From Print to Digital: PDF, HTML, or XML – What Should Academic Journals Publish Today?
A practical guide for journal editors navigating the format transition in scholarly publishing
Over the past year, our team at FullTextCreator has been building a system that converts academic article PDFs and Word documents into full-text HTML and JATS XML. We built it because the demand was there — and it keeps growing.
Journals want to publish in multiple formats. Indexing databases increasingly require structured content. Authors expect their work to be discoverable, readable, and citable across platforms. And yet, when we process hundreds of articles from dozens of journals, we keep seeing the same reality: most academic content is still locked inside PDFs designed for a printer that doesn’t exist anymore.
This post is about why that matters — and what to do about it.
If you’re looking for practical guidelines on how to prepare a well-structured academic PDF, we’ve already written a detailed guide on creating machine-readable academic PDFs. Consider that a companion piece to this one.
PDF: A Tool Designed for Print
The PDF format was created in the early 1990s to solve a very specific problem: how do you ensure a document looks exactly the same on every screen and every printer, regardless of operating system or software? The answer was to freeze the layout — to treat the page like a photograph.

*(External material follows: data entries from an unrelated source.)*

Lemma layout_app (ps qs : list Elf32_Phdr) :
  forall ofs,
    layout ofs (ps ++ qs)
    = layout ofs ps
      ++ layout (ofs + Z.of_nat (length (concat (map data ps)))) qs.
Proof.
  induction ps as [|p ps IH]; intros ofs; cbn [layout app map concat length].
  - now rewrite Z.add_0_r.
  - rewrite IH, length_app, Nat2Z.inj_add, Z.add_assoc. reflexivity.
Qed.

Lemma layout_type (ps : list Elf32_Phdr) (ofs : Z) :
  map p_type (layout ofs ps) = map p_type ps.
Proof.
  revert ofs. induction ps as [|p ps IH]; intros ofs; cbn [layout map];
    [reflexivity|].
  now rewrite IH.
Qed.

(** X7.  A segment added with [add_program] and written by [dump] is
    read back by [CoreFile(fileobj)] as the last program header, with
    its type, its address and its payload, file and memory size the
    length of the payload; the payload is the end of the file; the
    program headers before it keep their types, addresses and
    payloads. *)
Theorem add_program_read_back (cf cf1 : CoreFile) (ptype vaddr : Z)
    (d out : list byte) :
  dump (add_program cf ptype vaddr d) [] = (cf1, out, Val tt) ->
  let n := Z.of_nat (length d) in
  exists (cf2 : CoreFile) (pre : list Elf32_Phdr),
    CoreFile_parse out = Val cf2 /\
    _phdr cf2
    = pre ++ [mkPhdr ptype (Z.of_nat (length out) - n) vaddr 0 n n 0 0 d] /\
    map p_type pre = map p_type (_phdr cf) /\
    map p_vaddr pre = map p_vaddr (_phdr cf) /\
    map data pre = map data (_phdr cf) /\
    skipn (length out - length d) out = d.
Proof.
  intros H n.
  pose proof (dump_reparse _ _ _ H) as Hp.
  pose proof (dump_length _ _ _ _ H) as Hs.
  apply dump_inv in H as (Hcf & hb & pbs & Hh & Hf & Hout).
  set (ofs := Ehdr_sizeof
              + Phdr_sizeof
                * Z.of_nat (length (_phdr cf
                                      ++ [mkPhdr ptype 0 vaddr 0 n n 0 0 d]))).
  set (sz := Z.of_nat (length (concat (map data (_phdr cf))))).
  assert (Hph : _phdr cf1
                = layout ofs (_phdr cf)
                  ++ [mkPhdr ptype (ofs + sz) vaddr 0 n n 0 0 d]).
  { rewrite Hcf, update_headers_phdr. cbn [add_program _phdr]. fold n.
    replace (length (_phdr cf ++ [mkPhdr ptype 0 vaddr 0 n n 0 0 d]) =? 0)%nat
      with false
      by (symmetry; apply Nat.eqb_neq; rewrite length_app; cbn [length]; lia).
    fold ofs. rewrite layout_app. fold sz. cbn [layout]. unfold place.
    cbn [data p_memsz p_type p_vaddr p_paddr p_flags p_align]. fold n.
    now destruct (n >? n). }
  cbn [add_program _phdr] in Hs. fold n in Hs.
  rewrite map_app, concat_app, !length_app in Hs.
  cbn [map concat data length] in Hs. rewrite app_nil_r in Hs.
  rewrite Nat2Z.inj_add in Hs. fold sz n in Hs.
  assert (Ho : ofs + sz = Z.of_nat (length out) - n).
  { unfold ofs, Ehdr_sizeof, Phdr_sizeof. rewrite length_app. cbn [length].
    lia. }
  exists (mkCore (Ehdr_written (_ehdr cf1)) (_phdr cf1)),
         (layout ofs (_phdr cf)).
  cbn [_phdr]. rewrite <- Ho.
  split; [exact Hp|]. split; [exact Hph|].
  split; [apply layout_type|]. split; [apply layout_vaddr|].
  split; [apply layout_data|].
  rewrite Hout, Hph, map_app, concat_app. cbn [map concat data app].
  rewrite app_nil_r, !app_assoc.
  rewrite skipn_app, skipn_all2.
  - cbn [app]. replace (_ - _ - _)%nat with 0%nat; [reflexivity|].
    rewrite !length_app. lia.
  - rewrite !length_app. lia.
Qed.

Lemma add_program_read_back_witness :
  let cf := add_program CoreFile_new PT_NOTE 0 [x01; x02] in
  let d := [x03; x04; x05] in
  let cf1 := fst (fst (dump (add_program cf PT_LOAD 0x20000000 d) [])) in
  let out := snd (fst (dump (add_program cf PT_LOAD 0x20000000 d) [])) in
  dump (add_program cf PT_LOAD 0x20000000 d) [] = (cf1, out, Val tt) /\
  exists (cf2 : CoreFile) (pre : list Elf32_Phdr),
    CoreFile_parse out = Val cf2 /\
    _phdr cf2
    = pre ++ [mkPhdr PT_LOAD (Z.of_nat (length out) - 3) 0x20000000 0 3 3
                     0 0 d] /\
    map p_type pre = map p_type (_phdr cf) /\
    map p_vaddr pre = map p_vaddr (_phdr cf) /\
    map data pre = map data (_phdr cf) /\
    skipn (length out - length d) out = d.
Proof.
  intros cf d cf1 out.
  assert (H : dump (add_program cf PT_LOAD 0x20000000 d) []
              = (cf1, out, Val tt)) by reflexivity.
  split; [exact H | exact (add_program_read_back _ _ _ _ _ _ H)].
Defined.

Lemma slice_length {A} (l : list A) (a b : Z) :
  length (slice l a b) = Nat.min (Z.to_nat (b - a)) (length l - Z.to_nat a).
Proof. unfold slice. now rewrite length_firstn, length_skipn. Qed.

Lemma Ehdr_parse_inv (buf : list byte) (h : Elf32_Ehdr) :
  Ehdr_parse buf = Val h ->
  (52 <= length buf)%nat /\ 0 <= e_phoff h /\ 0 <= e_phentsize h
  /\ 0 <= e_phnum h.
Proof.
  unfold Ehdr_parse.
  destruct (Nat.eqb _ _) eqn:L; [|discriminate].
  apply Nat.eqb_eq in L. rewrite slice_length in L.
  change (Z.to_nat Ehdr_sizeof) with 52%nat in L.
  change (Z.to_nat (Ehdr_sizeof - 0)) with 52%nat in L.
  change (Z.to_nat 0) with 0%nat in L.
  cbn [unpack_fields]. intros H. inversion H; subst; clear H.
  cbn [e_phoff e_phentsize e_phnum].
  repeat split; try apply le_decode_range. lia.
Qed.

Lemma Phdr_parse_inv (chunk : list byte) (p : Elf32_Phdr) :
  Phdr_parse chunk = Val p ->
  (32 <= length chunk)%nat /\ 0 <= p_offset p /\ 0 <= p_filesz p.
Proof.
  unfold Phdr_parse.
  destruct (Nat.eqb _ _) eqn:L; [|discriminate].
  apply Nat.eqb_eq in L. rewrite slice_length in L.
  change (Z.to_nat Phdr_sizeof) with 32%nat in L.
  change (Z.to_nat (Phdr_sizeof - 0)) with 32%nat in L.
  change (Z.to_nat 0) with 0%nat in L.
  cbn [unpack_fields repeat]. intros H. inversion H; subst; clear H.
  cbn [p_offset p_filesz].
  repeat split; try apply le_decode_range. lia.
Qed.

Lemma parse_phdrs_inv (fileobj : list byte) (ehdr : Elf32_Ehdr) :
  0 <= e_phoff ehdr -> 0 <= e_phentsize ehdr ->
  forall (n : nat) (i : Z) (ps : list Elf32_Phdr),
    0 <= i ->
    parse_phdrs fileobj ehdr i n = Val ps ->
    length ps = n /\
    Forall (fun p =>
              data p = slice fileobj (p_offset p) (p_offset p + p_filesz p)
              /\ Z.of_nat (length (data p)) <= p_filesz p) ps /\
    ((0 < n)%nat ->
     32 <= e_phentsize ehdr /\
     e_phoff ehdr + (i + Z.of_nat n - 1) * e_phentsize ehdr + 32
     <= Z.of_nat (length fileobj)).
Proof.
  intros Ho He. induction n as [|n IH]; intros i ps Hi H;
    cbn [parse_phdrs] in H.
  - inversion H; subst. repeat split; [constructor | lia | lia].
  - bind_inv H. inversion H; subst; clear H.
    apply IH in E0 as (Hl & Hf & Hb); [|lia].
    apply Phdr_parse_inv in E as (Hc & Hpo & Hpf).
    rewrite slice_length in Hc.
    assert (Hent : 32 <= e_phentsize ehdr
                   /\ e_phoff ehdr + i * e_phentsize ehdr + 32
                      <= Z.of_nat (length fileobj)) by nia.
    split; [cbn [length]; now rewrite Hl|]. split.
    + constructor; [|exact Hf]. unfold set_data.
      cbn [data p_offset p_filesz]. split; [reflexivity|].
      rewrite slice_length. lia.
    + intros _. split; [tauto|].
      destruct n as [|n]; [ | ]. 
      * replace (i + Z.of_nat 1 - 1) with i by lia. tauto.
      * replace (i + Z.of_nat (S (S n)) - 1)
          with (i + 1 + Z.of_nat (S n) - 1) by lia.
        apply Hb. lia.
Qed.

(** X8.  [CoreFile(fileobj)] returns only for a buffer that holds the 52
    bytes of the file header and, when the header announces program
    headers, entries of at least 32 bytes each that lie inside the
    buffer; it then has as many program headers as the header announces,
    and the payload of each is the part of the buffer from [p_offset] to
    [p_offset + p_filesz] that exists, shorter than [p_filesz] when the
    buffer ends before. *)
Theorem parse_bounds (fileobj : list byte) (cf : CoreFile) :
  CoreFile_parse fileobj = Val cf ->
  let h := _ehdr cf in
  (52 <= length fileobj)%nat /\
  Z.of_nat (length (_phdr cf)) = e_phnum h /\
  Forall (fun p =>
            data p = slice fileobj (p_offset p) (p_offset p + p_filesz p)
            /\ Z.of_nat (length (data p)) <= p_filesz p) (_phdr cf) /\
  (0 < e_phnum h ->
   32 <= e_phentsize h /\
   e_phoff h + (e_phnum h - 1) * e_phentsize h + 32
   <= Z.of_nat (length fileobj)).
Proof.
  unfold CoreFile_parse. intros H. bind_inv H. inversion H; subst; clear H.
  cbn [_ehdr _phdr].
  apply Ehdr_parse_inv in E as (Hl & Ho & He & Hn).
  apply parse_phdrs_inv in E0 as (Hlen & Hf & Hb); try lia.
  split; [exact Hl|]. split; [rewrite Hlen; lia|]. split; [exact Hf|].
  intros Hpos. rewrite Z2Nat.id in Hb by lia. apply Hb. lia.
Qed.

(** A file of one segment whose payload was cut short after the first
    byte. *)
Lemma parse_bounds_witness :
  let cf0 := add_program CoreFile_new PT_LOAD 0x20000000
                         [x01; x02; x03] in
  let fileobj := firstn 85 (snd (fst (dump cf0 []))) in
  exists cf,
    CoreFile_parse fileobj = Val cf /\
    map data (_phdr cf) = [[x01]] /\
    map p_filesz (_phdr cf) = [3] /\
    let h := _ehdr cf in
    (52 <= length fileobj)%nat /\
    Z.of_nat (length (_phdr cf)) = e_phnum h /\
    Forall (fun p =>
              data p = slice fileobj (p_offset p) (p_offset p + p_filesz p)
              /\ Z.of_nat (length (data p)) <= p_filesz p) (_phdr cf) /\
    (0 < e_phnum h ->
     32 <= e_phentsize h /\
     e_phoff h + (e_phnum h - 1) * e_phentsize h + 32
     <= Z.of_nat (length fileobj)).
Proof.
  intros cf0 fileobj.
  destruct (CoreFile_parse fileobj) as [cf|e] eqn:E;
    [ | vm_compute in E; discriminate E].
  exists cf. split; [reflexivity|].
  split; [vm_compute in E; inversion E; reflexivity|].
  split; [vm_compute in E; inversion E; reflexivity|].
  exact (parse_bounds fileobj cf E).
Defined.

End CorefileMore.

(** ** The [gcore] command *)

Section CoredumpFacts.
Import Pack Corefile Gdb Chibios Coredump.

Ltac bind_inv H :=
  repeat match type of H with
  | rbind ?r _ = Val _ =>
      let E := fresh "E" in
      destruct r eqn:E; cbn [rbind] in H; [ | discriminate H]
  end.

Ltac explode_list l n :=
  let rec go l n :=
    lazymatch n with
    | O => destruct l; [ | discriminate]
    | S ?n' =>
        let x := fresh "x" in
        let l' := fresh "l" in
        destruct l as [|x l']; [discriminate | go l' n']
    end in
  go l n.

Lemma pack_all_inv (vs : list Z) (b : list byte) :
  pack_all vs = Val b ->
  b = concat (map (le_encode 4) vs)
  /\ Forall (fun v => 0 <= v < 2 ^ 32) vs.
Proof.
  revert b. induction vs as [|v vs IH]; intros b H; cbn [pack_all] in H.
  - inversion H. split; [reflexivity | constructor].
  - bind_inv H. inversion H; subst b; clear H.
    apply pack_uint_inv in E as [-> R].
    destruct (IH _ eq_refl) as [-> F].
    split; [reflexivity | constructor; assumption].
Qed.

Lemma pack_all_fits (vs : list Z) :
  Forall (fun v => 0 <= v < 2 ^ 32) vs ->
  pack_all vs = Val (concat (map (le_encode 4) vs)).
Proof.
  induction 1 as [|v vs Hv _ IH]; cbn [pack_all]; [reflexivity|].
  rewrite pack_uint_fits, IH by exact Hv. reflexivity.
Qed.

(** [dumps] of the status record that [CommandGCore.invoke] fills in. *)
Lemma prstatus_dumps_note (c pid : Z) :
  prstatus_dumps (mkPrstatus 0 0 0 c 0 0 0 pid 0 0 0 0 0 0 0)
  = (b4 <- pack_uint 2 c ;;
     b8 <- pack_uint 4 pid ;;
     Val (repeat x00 12 ++ b4 ++ repeat x00 10 ++ b8 ++ repeat x00 44))%result.
Proof.
  unfold prstatus_dumps.
  cbn [si_signo si_code si_errno pr_cursig pr_pad0 pr_sigpend pr_sighold
       pr_pid pr_ppid pr_pgrp pr_sid pr_utime pr_stime pr_cutime pr_cstime].
  change (pack_uint 4 0) with (Val (repeat x00 4)).
  change (pack_uint 2 0) with (Val (repeat x00 2)).
  change (pack_uint 8 0) with (Val (repeat x00 8)).
  cbn [rbind].
  destruct (pack_uint 2 c) as [b4|e]; cbn [rbind]; [|reflexivity].
  destruct (pack_uint 4 pid) as [b8|e]; cbn [rbind]; [|reflexivity].
  cbn [repeat app]. rewrite <- ?app_assoc. reflexivity.
Qed.

Lemma thread_prstatus_fields (sig : Z) (t : ChibiThread) :
  thread_prstatus sig t
  = mkPrstatus 0 0 0 (if active t then sig else 0) 0 0 0 (lwp t)
               0 0 0 0 0 0 0.
Proof. unfold thread_prstatus. destruct (active t); reflexivity. Qed.

Lemma thread_note_inv (sig : Z) (t : ChibiThread) (out : list byte) :
  thread_note sig t = Val out ->
  let c := if active t then sig else 0 in
  out = le_encode 4 5 ++ le_encode 4 148 ++ le_encode 4 1
        ++ CORE ++ repeat x00 4
        ++ repeat x00 12 ++ le_encode 2 c ++ repeat x00 10
        ++ le_encode 4 (lwp t) ++ repeat x00 44
        ++ concat (map (le_encode 4) (regs t))
  /\ length (regs t) = 19%nat
  /\ Forall (fun v => 0 <= v < 2 ^ 32) (regs t)
  /\ 0 <= lwp t < 2 ^ 32
  /\ 0 <= c < 2 ^ 16.
Proof.
  intros H c. unfold thread_note in H.
  rewrite thread_prstatus_fields, prstatus_dumps_note in H. fold c in H.
  bind_inv H. rename E into Ed, E0 into Er. bind_inv Ed.
  inversion Ed; subst a; clear Ed.
  apply pack_uint_inv in E as [-> Rc], E0 as [-> Rp].
  change (256 ^ Z.of_nat 2) with (2 ^ 16) in Rc.
  change (256 ^ Z.of_nat 4) with (2 ^ 32) in Rp.
  unfold pack_regs, pack_words in Er.
  destruct (Nat.eqb _ _) eqn:L in Er; [|discriminate].
  apply Nat.eqb_eq in L.
  apply pack_all_inv in Er as [-> F].
  apply note_desc_inv in H as (-> & _).
  split; [|auto].
  destruct t as [a nm lw rs act blk fs]. cbn [regs lwp] in *.
  explode_list rs 19%nat. reflexivity.
Qed.

Lemma thread_note_layout_length (sig : Z) (t : ChibiThread)
    (out : list byte) :
  thread_note sig t = Val out -> length out = 168%nat.
Proof.
  intros H. apply thread_note_inv in H as (-> & L & _).
  destruct t as [a nm lw rs act blk fs]. cbn [regs lwp active] in *.
  explode_list rs 19%nat. reflexivity.
Qed.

For print publishing, this was revolutionary. For digital-first academic publishing, it’s increasingly a limitation.
A PDF is a visual container. It knows where every word is on the page. It does not know that a bold centered line is a section heading, that a superscript number is a citation, or that a block of indented text is an abstract. Machines can see a PDF, but they cannot easily understand it.
This matters more than ever. The academic ecosystem now includes:
- Search engines that need to parse and rank your content
- Indexing databases (PubMed, Scopus, Web of Science) that need to extract metadata
- AI-powered research tools (Semantic Scholar, ResearchRabbit, Perplexity, Elicit) that need to read and summarize full text
- Reference managers (Zotero, Mendeley) that need to extract citations
- Accessibility tools that need to serve content to readers with visual impairments
- Translation pipelines that need clean, structured text
PDF can serve some of these purposes — but only if the PDF itself is carefully structured. In most cases, it serves none of them particularly well.
We Are in a Transition Period
Let’s be honest: PDFs are not going away. And for good reasons.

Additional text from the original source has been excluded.